Yes, and there is research to support this going back many years (see Mueller et al., 2017 and Mueller, 2015 for review). Recently, this has been pointed out by Sanders, Stoody, Weber & Mueller (2015) and Amlani, Pumford, & Gessling (2017). For example, the Sanders et al. (2015) study examined the accuracy of the NAL-NL2 fitting for the premier hearing aids of the top five leading major manufacturers. When the simulated output in the fitting software was an exact match to NAL-NL2 target, individual speechmapping data for the 55 dB SPL input revealed that, in 59 of the 80 cases (74%), the measured output varied from the NAL-NL2 target by 10 dB or more for at least one frequency (250-4000 Hz). The largest error nearly always was at 3000 or 4000 Hz. Obtaining this amount of measurement error to REAR targets when the fitting software indicates a near-perfect match leads us to suspect that hearing aid manufacturers have tweaked the NAL-NL2 prescription. Note that we are only talking about the NAL-NL2 targets; the match might be better for DSLv5.
This is why it is important to know if autoREMfit is using the hearing aid software NAL-NL2 targets or the targets generated by the probe-microphone equipment. For this reason, one probe-mic manufacturer requires the use of their NAL-NL2/DSLv5 targets when autoREMfit is conducted.

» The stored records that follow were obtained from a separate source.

(** * react-express-app: the Express data service and the Next.js page

    A shallow embedding of [server/index.js] and [client/pages/index.tsx]
    (both revisions of the page component), followed by the properties of
    the origin policy, of the greeting endpoint and of the page's fetch
    life cycle.

    JavaScript strings are modelled by [string]; a character stands for one
    code unit in the range 0-255, which covers every origin, header and JSON
    text the program handles. *)

From Stdlib Require Import String Ascii List Bool Arith Lia.
From Stdlib Require Import DecimalString.
Import ListNotations.

Set Warnings "-register-all".

Local Open Scope list_scope.
Local Open Scope string_scope.

(* ================================================================== *)
(** ** JavaScript string primitives used by the server *)

Module JsString.

(** [Boolean(s)] for a string: every string but the empty one is truthy. *)
Definition truthy (s : string) : bool := negb (s =? "").

(** Truthiness of a value that is either [undefined]/[null] or a string. *)
Definition opt_truthy (v : option string) : bool :=
  match v with
  | Some s => truthy s
  | None => false
  end.

(** The characters [String.prototype.trim] strips (WhiteSpace and
    LineTerminator), within the code unit range of the model: TAB, LF, VT,
    FF, CR, SP and NBSP. *)
Definition is_white_space (c : ascii) : bool :=
  let n := nat_of_ascii c in
  ((9 <=? n)%nat && (n <=? 13)%nat) || (n =? 32)%nat || (n =? 160)%nat.

Fixpoint trimStart (s : string) : string :=
  match s with
  | String c rest => if is_white_space c then trimStart rest else s
  | EmptyString => EmptyString
  end.

Fixpoint trimEnd (s : string) : string :=
  match s with
  | EmptyString => EmptyString
  | String c rest =>
      match trimEnd rest with
      | EmptyString => if is_white_space c then EmptyString else String c EmptyString
      | kept => String c kept
      end
  end.

Definition trim (s : string) : string := trimEnd (trimStart s).

(** [s.split(sep)] for a one-character separator: always at least one
    piece, the empty string splits into one empty piece. *)
Fixpoint split (sep : ascii) (s : string) : list string :=
  match s with
  | EmptyString => [EmptyString]
  | String c rest =>
      if Ascii.eqb c sep then EmptyString :: split sep rest
      else match split sep rest with
           | piece :: pieces => String c piece :: pieces
           | [] => [String c EmptyString]
           end
  end.
(** * Chair views of the conference site: listings and CSV exports

    Shallow embedding of [wwwdccn/chair/views.py].  The views are request
    handlers over the ORM; here the database is an explicit value, a raised
    Python exception is an explicit [Raise] result, and the pieces of the
    project that the views call but that live in other modules (model
    methods, the filter forms, the URL table, [is_author]) are parameters
    of the development.  A view is modelled from the point where its
    decorators ([chair_required], [require_GET]) have let the request
    through.  A CSV response is kept as the list of rows handed to the
    writer, and a rendered page as the context handed to the template. *)

From Stdlib Require Import Ascii.
From stdpp Require Import base list list_monad strings pretty sorting.

Local Open Scope string_scope.
Local Open Scope Z_scope.

(** ** Exceptions and the error monad

    A step that may raise has a [result]; steps are chained with the bind
    of the monad.  A generator expression whose body may raise is a
    [mapM]: the elements are evaluated left to right and the first
    exception ends the traversal. *)

Inductive error : Type :=
  | Http404                    (* get_object_or_404 found nothing *)
  | RelatedObjectDoesNotExist  (* reverse one-to-one accessor, no row *)
  | DoesNotExist               (* forward foreign key, no row *)
  | KeyError.                  (* dict subscript on a missing key *)

Inductive result (A : Type) : Type :=
  | Ok (a : A)
  | Raise (e : error).
Arguments Ok {A} a.
Arguments Raise {A} e.

Global Instance result_ret : MRet result := fun _ a => Ok a.
Global Instance result_bind : MBind result := fun _ _ k r =>
  match r with
  | Ok a => k a
  | Raise e => Raise e
  end.

(** The computation ends without an exception. *)
Definition returns {A} (r : result A) : Prop := exists a, r = Ok a.

(** ** Records of the data layer

    Only the columns that the views read are kept. *)

Record Profile : Type := mkProfile {
  first_name : string;
  last_name : string;
  avatar : string;
  country : string;
  city : string;
  affiliation : string;
  degree : string;
  role : string;
}.

(** [profile] is the reverse side of the one-to-one link from Profile to
    User: [None] when no Profile row points at the user. *)
Record User : Type := mkUser {
  user_pk : Z;
  email : string;
  profile : option Profile;
}.

Record SubmissionType : Type := mkSType {
  language : string;
}.

(** [created_by] and [stype] are nullable foreign keys; [review_manuscript]
    is a file field, stored as the file name, empty when nothing is
    attached. *)
Record Submission : Type := mkSubmission {
  sub_pk : Z;
  title : string;
  abstract : string;
  status : string;
  sub_conference : Z;
  created_by : option Z;
  review_manuscript : string;
  stype : option SubmissionType;
}.

(** The Author row links one user to one submission. *)
Record Author : Type := mkAuthor {
  author_pk : Z;
  author_user : Z;
  author_submission : Z;
}.

Record Conference : Type := mkConference {
  conf_pk : Z;
  short_name : string;
}.

(** Tables are lists: the order of a list is the order in which an
    unordered query returns the rows. *)
Record DB : Type := mkDB {
  conferences : list Conference;
  users : list User;
  submissions : list Submission;
  authorships : list Author;
}.
(** * Codecs: tuple, hidden prefix and base-X string codecs

    A shallow embedding of

      - [packages/codecs-data-structures/src/tuple.ts]
      - the hidden-prefix combinator of the same package
      - [packages/codecs-strings/src/base58.ts]

    together with the parts of [@solana/codecs-core], [./utils],
    [./assertions] and [./baseX] they call.

    Conventions.  A [Uint8Array] is a list of bytes, a byte being a natural
    number below 256 kept in [N].  Sizes and offsets are JavaScript numbers
    that only ever hold non-negative integers; they are [nat] here.  A
    [bigint] is an [N] (the code never produces a negative one).  A thrown
    exception is the [Err] outcome, and since a [write] mutates the buffer
    it was handed even when it throws later, a [write] returns the buffer
    together with its outcome. *)

From Stdlib Require Import Ascii String.
From Stdlib Require Import List NArith Arith Lia Bool.
Import ListNotations.

Set Implicit Arguments.

(** ** Errors and outcomes *)

Inductive Error : Type :=
  | INVALID_NUMBER_OF_ITEMS (codecDescription : string) (expected actual : nat)
  | INVALID_ALPHABET_CHARACTER (character : ascii) (position : nat)
  | NO_CHARACTER_FOR_DIGIT (digit : N)
  | DOES_NOT_TERMINATE
  | OTHER_ERROR (name : string).

Inductive result (A : Type) : Type :=
  | Ok (a : A)
  | Err (e : Error).

Arguments Ok {A} a.
Arguments Err {A} e.

Definition bind {A B : Type} (r : result A) (k : A -> result B) : result B :=
  match r with
  | Ok a => k a
  | Err e => Err e
  end.

Notation "x <- r ;; k" := (bind r (fun x => k))
  (at level 61, r at next level, right associativity).

Definition byte := N.
Definition Bytes := list byte.

(** ** [@solana/codecs-core] *)

Module Core.

(** Modelled from the spec: the size descriptor of an encoder, which is
    missing from the sources at hand (it lives in [@solana/codecs-core]).
    "Every encoder exposes: a size descriptor (fixed size, or a per-value
    size function plus optional max)". *)
Inductive EncoderSize (T : Type) : Type :=
  | FixedSize (fixedSize : nat)
  | VariableSize (getSizeFromValue : T -> nat) (maxSize : option nat).

Arguments FixedSize {T} fixedSize.

(** Modelled from the spec: the size descriptor of a decoder (missing,
    [@solana/codecs-core]); a decoder has no value to size. *)
Inductive DecoderSize : Type :=
  | DFixedSize (fixedSize : nat)
  | DVariableSize (maxSize : option nat).

(** Modelled from the spec: the [Encoder] type (missing,
    [@solana/codecs-core]): "a size descriptor ..., and a
    [write(value, buffer, offset) -> newOffset] operation" that mutates
    "the caller-supplied output buffer in place". *)
Record Encoder (T : Type) : Type := {
  encoderSize : EncoderSize T;
  write : T -> Bytes -> nat -> Bytes * result nat
}.

(** Modelled from the spec: the [Decoder] type (missing,
    [@solana/codecs-core]): "a size descriptor, and a
    [read(buffer, offset) -> (value, newOffset)] operation". *)
Record Decoder (T : Type) : Type := {
  decoderSize : DecoderSize;
  read : Bytes -> nat -> result (T * nat)
}.

(** Modelled from the spec: the [Codec] type (missing,
    [@solana/codecs-core]): "an Encoder<TFrom> and Decoder<TTo>
    combined". *)
Record Codec (TFrom TTo : Type) : Type := {
  codecEncoder : Encoder TFrom;
  codecDecoder : Decoder TTo
}.

(** Modelled from the spec: [getEncodedSize] (missing,
    [@solana/codecs-core]): the fixed size, or the per-value size. *)
Definition getEncodedSize {T} (value : T) (encoder : Encoder T) : nat :=
  match encoderSize encoder with
  | FixedSize fixedSize => fixedSize
  | VariableSize getSizeFromValue _ => getSizeFromValue value
  end.

(** Modelled from the spec: the [encode] function that [createEncoder]
    (missing, [@solana/codecs-core]) adds to an encoder: serialize "into
    bytes at a given offset in a pre-allocated buffer", the buffer being
    one of the encoded size, filled with zeroes, and the offset 0. *)
Definition encode {T} (encoder : Encoder T) (value : T) : result Bytes :=
  let bytes := repeat 0%N (getEncodedSize value encoder) in
  match write encoder value bytes 0 with
  | (bytes', Ok _) => Ok bytes'
  | (_, Err e) => Err e
  end.

(** Modelled from the spec: the [decode] function that [createDecoder]
    (missing, [@solana/codecs-core]) adds to a decoder: read at offset 0
    and keep the value. *)
Definition decode {T} (decoder : Decoder T) (bytes : Bytes) : result T :=
  match read decoder bytes 0 with
  | Ok (value, _) => Ok value
  | Err e => Err e
  end.
(* ===== verification/_CoqProject ===== *)
-Q . S2P
Prelude.v
Codec.v
QuicVarint.v
QuicFrame.v
QuicFrameSafety.v
QuicFrameRoundTrip.v
CryptoApi.v
QuicPacket.v
QuicPacketProofs.v
QuicCrypto.v
QuicProtect.v
QuicUnprotectSafety.v
StdMap.v
QuicAck.v
QuicRecovery.v
QuicRecoveryProofs.v
QuicRecoveryProps.v
QuicSend.v
QuicSendProps.v
QuicStreamRecv.v
QuicStreamProps.v
FileLike.v
MsgPack.v
MsgPackTypes.v
MsgPackProofs.v
MsgPackRoundTrip.v
MsgPackSafety.v
MsgPackProps.v
Bencode.v
BencodeProofs.v
BencodeRoundTrip.v
BencodeProps.v
NoiseReplay.v
NoiseCrypto.v
Noise.v
NoiseProofs.v
NoiseTokens.v
NoiseHandshake.v
NoiseProps.v
NoiseSession.v
NoiseSessionProofs.v
NoisePinning.v
SliceRing.v
SliceRingProps.v
Hpack.v
HpackProofs.v
HpackHuffman.v
HpackSafety.v
HpackProps.v
Semaphore.v
SemaphoreProps.v
Queue.v
QueueProofs.v
QueueSpec.v
QueueProps.v
DataChannel.v
DataChannelProofs.v
DataChannelSafety.v
DataChannelRuns.v
DataChannelRoute.v
DataChannelProps.v
Kcp.v
KcpProofs.v
KcpState.v
KcpOps.v
KcpSystem.v
KcpProps.v
Utf8.v
WebSocket.v
WebSocketProofs.v
WebSocketExchange.v
WebSocketProps.v
WebSocketAbort.v
Punycode.v
PunycodeProofs.v
PunycodeProps.v
Base64.v
NoiseSocket.v
NoiseSocketSystem.v
NoiseSocketProps.v
(** [lia] after pushing [zlen] through lists, with the sign of every length. *)
Ltac zlen_pose :=
  repeat match goal with
  | |- context [zlen ?l] =>
      lazymatch goal with
      | H : 0 <= zlen l |- _ => fail
      | _ => pose proof (zlen_nonneg l)
      end
  | H : context [zlen ?l] |- _ =>
      lazymatch type of H with
      | 0 <= zlen l => fail
      | _ => lazymatch goal with
             | H' : 0 <= zlen l |- _ => fail
             | _ => pose proof (zlen_nonneg l)
             end
      end
  end.

Ltac zlen_lia :=
  autorewrite with zlen in *; zlen_pose; lia.

(** Decide the next test of the goal with [lia]. *)
Ltac test_true :=
  match goal with |- context [if ?b then _ else _] => replace b with true by (symmetry; first [lia | zlen_lia]) end.
Ltac test_false :=
  match goal with |- context [if ?b then _ else _] => replace b with false by (symmetry; first [lia | zlen_lia]) end.

(** ** Lemmas on bytes *)

Lemma is_bytes_nil : is_bytes [].
Proof. constructor. Qed.

Lemma is_bytes_cons b l : is_byte b -> is_bytes l -> is_bytes (b :: l).
Proof. by constructor. Qed.

Lemma is_bytes_app l1 l2 : is_bytes (l1 ++ l2) <-> is_bytes l1 /\ is_bytes l2.
Proof. apply Forall_app. Qed.

Lemma is_bytes_app_2 l1 l2 : is_bytes l1 -> is_bytes l2 -> is_bytes (l1 ++ l2).
Proof. intros. by apply is_bytes_app. Qed.

Lemma is_bytes_take n l : is_bytes l -> is_bytes (take n l).
Proof. apply Forall_take. Qed.

Lemma is_bytes_drop n l : is_bytes l -> is_bytes (drop n l).
Proof. apply Forall_drop. Qed.

Lemma is_bytes_slice l off n : is_bytes l -> is_bytes (slice l off n).
Proof. intros. unfold slice. by apply is_bytes_take, is_bytes_drop. Qed.

Lemma is_byte_mod v : is_byte (v mod 256).
Proof. unfold is_byte. dm_lia. Qed.

Lemma str_bytes s : is_bytes (str s).
Proof.
  unfold str. apply Forall_map, Forall_forall. intros a _. simpl. unfold is_byte.
  pose proof (Ascii.N_ascii_bounded a). lia.
Qed.

#[export] Hint Resolve str_bytes is_bytes_nil is_bytes_cons is_bytes_app_2 is_bytes_take
  is_bytes_drop is_bytes_slice is_byte_mod : qtng.

(** ** Fetching *)

Lemma fetch_app_mid l1 b l2 : fetch (l1 ++ b :: l2) (zlen l1) = Ret b.
Proof.
  unfold fetch. pose proof (zlen_nonneg l1). test_false.
  rewrite zlen_to_nat, list_lookup_middle; done.
Qed.

Lemma fetch_in l i : 0 <= i < zlen l -> exists b, l !! Z.to_nat i = Some b /\ fetch l i = Ret b.
Proof.
  intros Hi. destruct (lookup_lt_is_Some_2 l (Z.to_nat i)) as [b Hb].
  { unfold zlen in Hi. lia. }
  exists b. split; [done |]. unfold fetch. test_false. by rewrite Hb.
Qed.

Lemma fetch_byte l i b : is_bytes l -> fetch l i = Ret b -> is_byte b.
Proof.
  unfold fetch. case_test; [done |].
  destruct (l !! Z.to_nat i) eqn:E'; [|done]. intros Hl [= <-].
  by eapply Forall_lookup_1.
Qed.

Lemma fetch_slice_app_mid l1 l2 l3 :
  fetch_slice (l1 ++ l2 ++ l3) (zlen l1) (zlen l2) = Ret l2.
Proof.
  unfold fetch_slice. rewrite slice_app_mid.
  by test_true.
Qed.

(** [r] neither faults nor runs out of fuel, and what it returns satisfies [Q]. *)
Definition safe {A} (Q : A -> Prop) (r : result A) : Prop :=
  match r with
  | Ret a => Q a
  | Reject => True
  | Fault | OutOfFuel => False
  end.

Lemma safe_bind {A B} (P : A -> Prop) (Q : B -> Prop) r (k : A -> result B) :
  safe P r -> (forall a, P a -> safe Q (k a)) -> safe Q (r ≫= k).
Proof. destruct r; simpl; auto. Qed.

Lemma safe_if {A} (Q : A -> Prop) (b : bool) r1 r2 :
  (b = true -> safe Q r1) -> (b = false -> safe Q r2) -> safe Q (if b then r1 else r2).
Proof. destruct b; auto. Qed.

Lemma safe_fetch (Q : Z -> Prop) l i :
  is_bytes l -> 0 <= i < zlen l -> (forall b, is_byte b -> Q b) -> safe Q (fetch l i).
Proof.
  intros Hl Hi HQ. destruct (fetch_in l i Hi) as (b & _ & He). rewrite He. simpl.
  eapply HQ, fetch_byte; eauto.
Qed.

Lemma safe_fetch_slice (Q : list Z -> Prop) l off n :
  is_bytes l -> 0 <= off -> 0 <= n -> off + n <= zlen l ->
  (forall s, is_bytes s -> zlen s = n -> Q s) -> safe Q (fetch_slice l off n).
Proof.
  intros Hl Ho Hn Hs HQ. unfold fetch_slice. test_true. simpl.
  apply HQ; [by apply is_bytes_slice | by apply zlen_slice].
Qed.
(* ===== verification/CryptoApi.v ===== *)
(** * The cryptographic primitives the code calls

    [src/src/aead.cpp] wraps OpenSSL; the primitives themselves are parameters.
    [Crypto] lists the ones that are used, [CryptoLaws] what their documentation
    promises and the callers rely on.  The wrappers, with their argument checks,
    and HKDF over any HMAC are translated below. *)

From S2P Require Import Prelude.

Class Crypto : Type := {
  (** AES-128-GCM: key, nonce, additional data, text; ciphertext followed by the tag *)
  gcm_seal : list Z -> list Z -> list Z -> list Z -> list Z;
  gcm_open : list Z -> list Z -> list Z -> list Z -> option (list Z);
  (** one AES block: key, 16 bytes *)
  ecb_block : list Z -> list Z -> list Z;
  (** HMAC-SHA256: key, message *)
  hmac_sha256 : list Z -> list Z -> list Z
}.

Class CryptoLaws {C : Crypto} : Prop := {
  gcm_seal_length k n a p : zlen (gcm_seal k n a p) = zlen p + 16;
  gcm_seal_bytes k n a p : is_bytes p -> is_bytes (gcm_seal k n a p);
  gcm_open_seal k n a p : gcm_open k n a (gcm_seal k n a p) = Some p;
  ecb_block_length k b : zlen (ecb_block k b) = 16;
  ecb_block_bytes k b : is_bytes (ecb_block k b);
  hmac_sha256_length k m : zlen (hmac_sha256 k m) = 32;
  hmac_sha256_bytes k m : is_bytes (hmac_sha256 k m)
}.

(** ** HKDF (RFC 5869) over the HMAC of a hash with [hlen] bytes of output *)

Section Hkdf.
Context (hmac : list Z -> list Z -> list Z) (hlen : nat).

(** [hkdfExtract]: an empty salt is replaced by [hlen] zero bytes. *)
Definition hkdfExtractWith (salt ikm : list Z) : list Z :=
  if zlen salt >? INT_MAX then []
  else hmac (if zlen salt =? 0 then replicate hlen 0 else salt) ikm.

(** The loop of [hkdfExpand]: [t] the last block, [counter] an unsigned char. *)
Fixpoint hkdfExpandLoop (fuel : nat) (prk info : list Z) (outLen : Z) (out t : list Z)
  (counter : Z) : list Z :=
  match fuel with
  | O => out
  | S fuel' =>
    if zlen out <? outLen then
      let t := hmac prk (t ++ info ++ [counter]) in
      hkdfExpandLoop fuel' prk info outLen (out ++ t) t (u8 (counter + 1))
    else out
  end.

Definition hkdfExpandWith (prk info : list Z) (outLen : Z) : list Z :=
  if (zlen prk =? 0) || (zlen prk >? INT_MAX) || (outLen =? 0) then []
  else take (Z.to_nat outLen)
       (hkdfExpandLoop (Z.to_nat outLen) prk info outLen [] [] 1).

(** [hkdf] *)
Definition hkdfWith (ikm salt info : list Z) (outLen : Z) : list Z :=
  hkdfExpandWith (hkdfExtractWith salt ikm) info outLen.

Hypothesis hmac_length : forall k m, zlen (hmac k m) = Z.of_nat hlen.

(** The loop gathers at least [outLen] bytes: every round adds a block. *)
Lemma hkdfExpandLoop_length fuel prk info outLen out t counter : (0 < hlen)%nat ->
  outLen <= zlen out + Z.of_nat fuel ->
  outLen <= zlen (hkdfExpandLoop fuel prk info outLen out t counter).
Proof.
  intros Hh. revert out t counter. induction fuel as [| fuel IH]; intros out t counter Hf; simpl; [lia |].
  case_test; [| done]. apply IH. rewrite zlen_app, hmac_length. lia.
Qed.

Lemma hkdfExpandWith_length prk info outLen : (0 < hlen)%nat ->
  1 <= zlen prk <= INT_MAX -> 0 < outLen -> zlen (hkdfExpandWith prk info outLen) = outLen.
Proof.
  intros Hh Hp Ho. unfold hkdfExpandWith. test_false. apply zlen_take.
  split; [lia |]. apply hkdfExpandLoop_length; [done |]. rewrite zlen_nil. lia.
Qed.
End Hkdf.

Section Wrappers.
Context `{C : Crypto}.

(** [Aead(Aes128Gcm)] after [setKey(key)], [Aead::seal]. *)
Definition aead_setKey (key : list Z) : bool := zlen key =? 16.

Definition aead_seal (key nonce aad plaintext : list Z) : result (list Z) :=
  if (zlen key =? 0) || negb (zlen nonce =? 12) || (zlen aad >? INT_MAX)
     || (zlen plaintext >? INT_MAX)
  then Reject
  else Ret (gcm_seal key nonce aad plaintext).

(** [Aead::open] *)
Definition aead_open (key nonce aad ct : list Z) : result (list Z) :=
  if (zlen key =? 0) || negb (zlen nonce =? 12) || (zlen ct <? 16)
     || (zlen aad >? INT_MAX) || (zlen ct >? INT_MAX)
  then Reject
  else match gcm_open key nonce aad ct with
       | Some p => Ret p
       | None => Reject
       end.

(** [aesEcbEncryptBlock]: the empty string on failure. *)
Definition aesEcbEncryptBlock (key block16 : list Z) : list Z :=
  if (negb (zlen key =? 16) && negb (zlen key =? 32)) || negb (zlen block16 =? 16)
  then [] else ecb_block key block16.

(** The SHA-256 instances. *)
Definition hkdfExtract (salt ikm : list Z) : list Z := hkdfExtractWith hmac_sha256 32 salt ikm.
Definition hkdfExpand (prk info : list Z) (outLen : Z) : list Z := hkdfExpandWith hmac_sha256 prk info outLen.

(** [hkdfExpandLabel] *)
Definition hkdfExpandLabel (secret label context : list Z) (outLen : Z) : list Z :=
  let fullLabel := str "tls13 " ++ label in
  if (zlen fullLabel <? 7) || (zlen fullLabel >? 255) || (zlen context >? 255)
   || (outLen >? 65535)
  then []
  else
  let info := [Z.land (Z.shiftr outLen 8) 255; Z.land outLen 255; u8 (zlen fullLabel)]
                ++ fullLabel ++ [u8 (zlen context)] ++ context in
  hkdfExpand secret info outLen.
End Wrappers.

(** ** Lengths *)

Section Facts.
Context `{CryptoLaws}.

Lemma hkdfExpand_length prk info outLen :
  1 <= zlen prk <= INT_MAX -> 0 < outLen -> zlen (hkdfExpand prk info outLen) = outLen.
Proof. apply (hkdfExpandWith_length hmac_sha256 32 hmac_sha256_length). lia. Qed.

Lemma hkdfExpandLabel_length secret label context outLen :
  1 <= zlen secret <= INT_MAX -> 1 <= zlen label <= 249 -> zlen context <= 255 ->
  0 < outLen <= 65535 ->
  zlen (hkdfExpandLabel secret label context outLen) = outLen.
Proof.
  intros. unfold hkdfExpandLabel. rewrite zlen_app. change (zlen (str "tls13 ")) with 6.
  test_false. apply hkdfExpand_length; lia.
Qed.
End Facts.

(** ** A concrete instance, for the witnesses *)

Section Toy.
(** No secrecy, but all the laws: the tag and the masks are constant. *)
Definition toy_crypto : Crypto := {|
  gcm_seal := fun _ _ _ p => p ++ replicate 16 7;
  gcm_open := fun _ _ _ c => Some (take (length c - 16) c);
  ecb_block := fun _ _ => replicate 16 165;
  hmac_sha256 := fun _ _ => replicate 32 9
|}.

Lemma toy_crypto_laws : @CryptoLaws toy_crypto.
Proof.
  split; simpl; intros.
  - by rewrite zlen_app.
  - apply is_bytes_app_2; [done |]. repeat constructor; unfold is_byte; lia.
  - rewrite length_app. simpl. rewrite Nat.add_sub. by rewrite take_app_length.
  - done.
  - repeat constructor; unfold is_byte; lia.
  - done.
  - repeat constructor; unfold is_byte; lia.
Qed.
End Toy.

11. Got it. Speaking of targets, I believe you said that autoREMfit can be used to fit to the manufacturer’s proprietary targets. Do you see this as a good thing?
Not really. There is considerable research showing that these proprietary fittings result in outcomes that are worse than those obtained with validated methods (see Ricketts et al., 2019; Mueller et al., 2017, for review). Why verify to something that does not result in an optimum outcome? One of the primary shortcomings of these algorithms is not providing enough gain for soft speech (Sanders et al., 2015; Valente, Oeding, Brockmeyer, Smith, & Kallogjeri, 2017), yet we know that appropriate gain for soft inputs is one of the significant factors driving success with hearing aids (Hickson, Meyer, Lovelock, Lampert, & Khan, 2014). We should mention that not all probe systems will allow for autoREMfit to proprietary fittings.
12. What about some of the other factors affecting accuracy?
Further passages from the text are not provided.